For many children who grew up with Call of Duty and games of the same ilk, this is what warfare looks like. You sit in a dark room, headphones on, slam some Mountain Dew and snack on potato chips while fighting terrorists a world away.
The U.S. began executing drone strikes in the war on terror in the early 2000s, and have steadily ramped up their reliance on drones ever since. With this increased use of remote controlled drone technology has come a new military need — drone pilots. And it just so happens that an entire generation has been training for this job in their free time. Call it the military-industrial-videogame complex.
This development has not been lost on Norwegian filmmaker Tonje Hessen Schei, director of the award winning film, “Drone,” an exposé on the CIA’s drone warfare program.

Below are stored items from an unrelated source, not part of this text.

Definition handle_text_input (update : MessageUpdate) : M unit :=
  match effective_user update with
  | None => mret tt
  | Some user =>
      let uid := user_id user in
      b ← get_bot;
      c ← get_ctx uid;
      if negb (is_admin b uid) then mret tt
      else
        match next_step c with
        | None => mret tt
        | Some state =>
            set_next_step uid None;;
            let text := text update in
            match state with
            | awaiting_broadcast_message =>
                let active_users :=
                  filter (fun u => (u ∉ ADMIN_IDS b) ∧ (u ∉ BLOCKED_USER_IDS b))
                         (Dict.keys (USER_DATA b)) in
                reply update (BroadcastStarting (length active_users));;
                counts ← broadcast_loop active_users (Plain text) 0 0;
                reply update (BroadcastDone (fst counts) (snd counts))
            | awaiting_post_message =>
                posts ← post_loop (Dict.keys (FREE_CHANNELS b)) (Plain text) 0 [];
                reply update (PostReport (fst posts) (snd posts))
            | awaiting_add_admin_id | awaiting_remove_admin_id
            | awaiting_block_user_id | awaiting_unblock_user_id =>
                manage_ids update uid state
            | awaiting_free_channel_name =>
                c ← get_ctx uid;
                set_ctx uid {| next_step := Some awaiting_free_channel_link;
                               new_channel_name := Some text;
                               new_channel_link := new_channel_link c |};;
                reply update NameSetSendLink
            | awaiting_free_channel_link =>
                c ← get_ctx uid;
                set_ctx uid {| next_step := Some awaiting_free_channel_chat_id;
                               new_channel_name := new_channel_name c;
                               new_channel_link := Some text |};;
                reply update LinkSetSendChatId
            | awaiting_free_channel_chat_id =>
                c ← get_ctx uid;
                let name := new_channel_name c in
                let link := new_channel_link c in
                set_ctx uid {| next_step := next_step c;
                               new_channel_name := None;
                               new_channel_link := None |};;
                try_catch
                  (chat_id ← int_or_raise text;
                   if negb (Py.startswith (Py.str chat_id) "-100") then
                     reply update ChatIdMustStartWith100
                   else
                     match name, link with
                     | Some name, Some link =>
                         if Py.truthy name && Py.truthy link then
                           modify_bot (fun b =>
                             with_FREE_CHANNELS (Dict.set chat_id name (FREE_CHANNELS b)) b);;
                           modify_bot (fun b =>
                             with_FREE_CHANNEL_LINKS
                               (Dict.set chat_id link (FREE_CHANNEL_LINKS b)) b);;
                           save_data;;
                           reply update (FreeChannelAdded name)
                         else reply update InfoMissing
                     | _, _ => reply update InfoMissing
                     end)
                  (except_ValueError (reply update InvalidChatId))
            | awaiting_remove_free_channel_num =>
                try_catch
                  (n ← int_or_raise text;
                   let index_to_remove := n - 1 in
                   let channel_ids := Dict.keys (FREE_CHANNELS b) in
                   match (if (0 <=? index_to_remove)%Z
                          then channel_ids !! Z.to_nat index_to_remove else None) with
                   | Some removed_channel_id =>
                       removed_channel_title ←
                         match Dict.get removed_channel_id (FREE_CHANNELS b) with
                         | Some t => mret t
                         | None => raise KeyError
                         end;
                       modify_bot (fun b =>
                         with_FREE_CHANNELS (Dict.remove removed_channel_id (FREE_CHANNELS b)) b);;
                       modify_bot (fun b =>
                         with_FREE_CHANNEL_LINKS
                           (Dict.remove removed_channel_id (FREE_CHANNEL_LINKS b)) b);;
                       save_data;;
                       reply update (FreeChannelRemoved removed_channel_title)
                   | None => reply update InvalidNumber
                   end)
                  (except_ValueError (reply update SendANumber))
            | awaiting_paid_channel_name =>
                c ← get_ctx uid;
                set_ctx uid {| next_step := Some awaiting_paid_channel_link;
                               new_channel_name := Some text;
                               new_channel_link := new_channel_link c |};;
                reply update SendPaidLink
            | awaiting_paid_channel_link =>
                c ← get_ctx uid;
                let name := default "N/A" (new_channel_name c) in
                set_ctx uid {| next_step := next_step c;
                               new_channel_name := None;
                               new_channel_link := new_channel_link c |};;
                let link := text in
                modify_bot (fun b =>
                  with_PAID_CHANNELS (PAID_CHANNELS b ++ [html_entry link name]) b);;
                save_data;;
                reply update (PaidChannelAdded name)
            | awaiting_remove_paid_channel_num =>
                try_catch
                  (n ← int_or_raise text;
                   let index_to_remove := n - 1 in
                   match (if (0 <=? index_to_remove)%Z
                          then PAID_CHANNELS b !! Z.to_nat index_to_remove else None) with
                   | Some removed_entry =>
                       modify_bot (fun b =>
                         with_PAID_CHANNELS
                           (delete (Z.to_nat index_to_remove) (PAID_CHANNELS b)) b);;
                       save_data;;
                       reply update (PaidEntryRemoved removed_entry)
                   | None => reply update InvalidNumber
                   end)
                  (except_ValueError (reply update SendANumber))
            end
        end
  end.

“Today, our children go from points per kill to killing real people on the other side of the world,” she says at TEDxTrondheim, focusing on the hidden victims of this military strategy — both civilian casualties and the American pilots who are responsible for their deaths.
“We have succeeded at making war into a game.”
But in this game, your enemies aren’t presented to you by a video game console, carefully crafted by game designers to resemble evil incarnate. In war video games, you aren’t supposed to feel bad about killing. In fact, you are supposed to revel in it.
So how does one respond when their video game world meets real-time war? The distance provided by remote strikes removes much of the personal brutality of killing an enemy; but it isn’t just desensitization that plagues our drone pilots, Schei says.
“This ultimate distance comes with a new level of intimacy. Drone pilots sometimes observe people for months. They see them be fathers, husbands, or lovers before they get the order to kill.”
Resultantly, it is not just the victims that suffer from these attacks. Schei spent time getting to know some of these pilots, and she found that, “This new level of intimacy in killing carries a huge cost. Drone pilots suffer from high PTSD and severe depression, and anxiety destroys their lives.”
Much of this warfare persists away from the public eye. And because it is invisible, the government labels drone warfare as “clean and efficient.”
This label further erases the many casualties of U.S. drone strikes, and the fear they instill in those who live under the constant threat of missiles from above. Schei has spoken with these hidden victims — “We have met with children that have survived drone attacks, and they tell us that they are afraid of the blue sky, because that’s where the drones fly.”
“We have made killing too easy and life too cheap, and in doing so, we are lowering the bar for going to war.”
Schei urges us to address the ethical and political ramifications of drone warfare. We would all do well to remember that “there is no war without sacrifice.”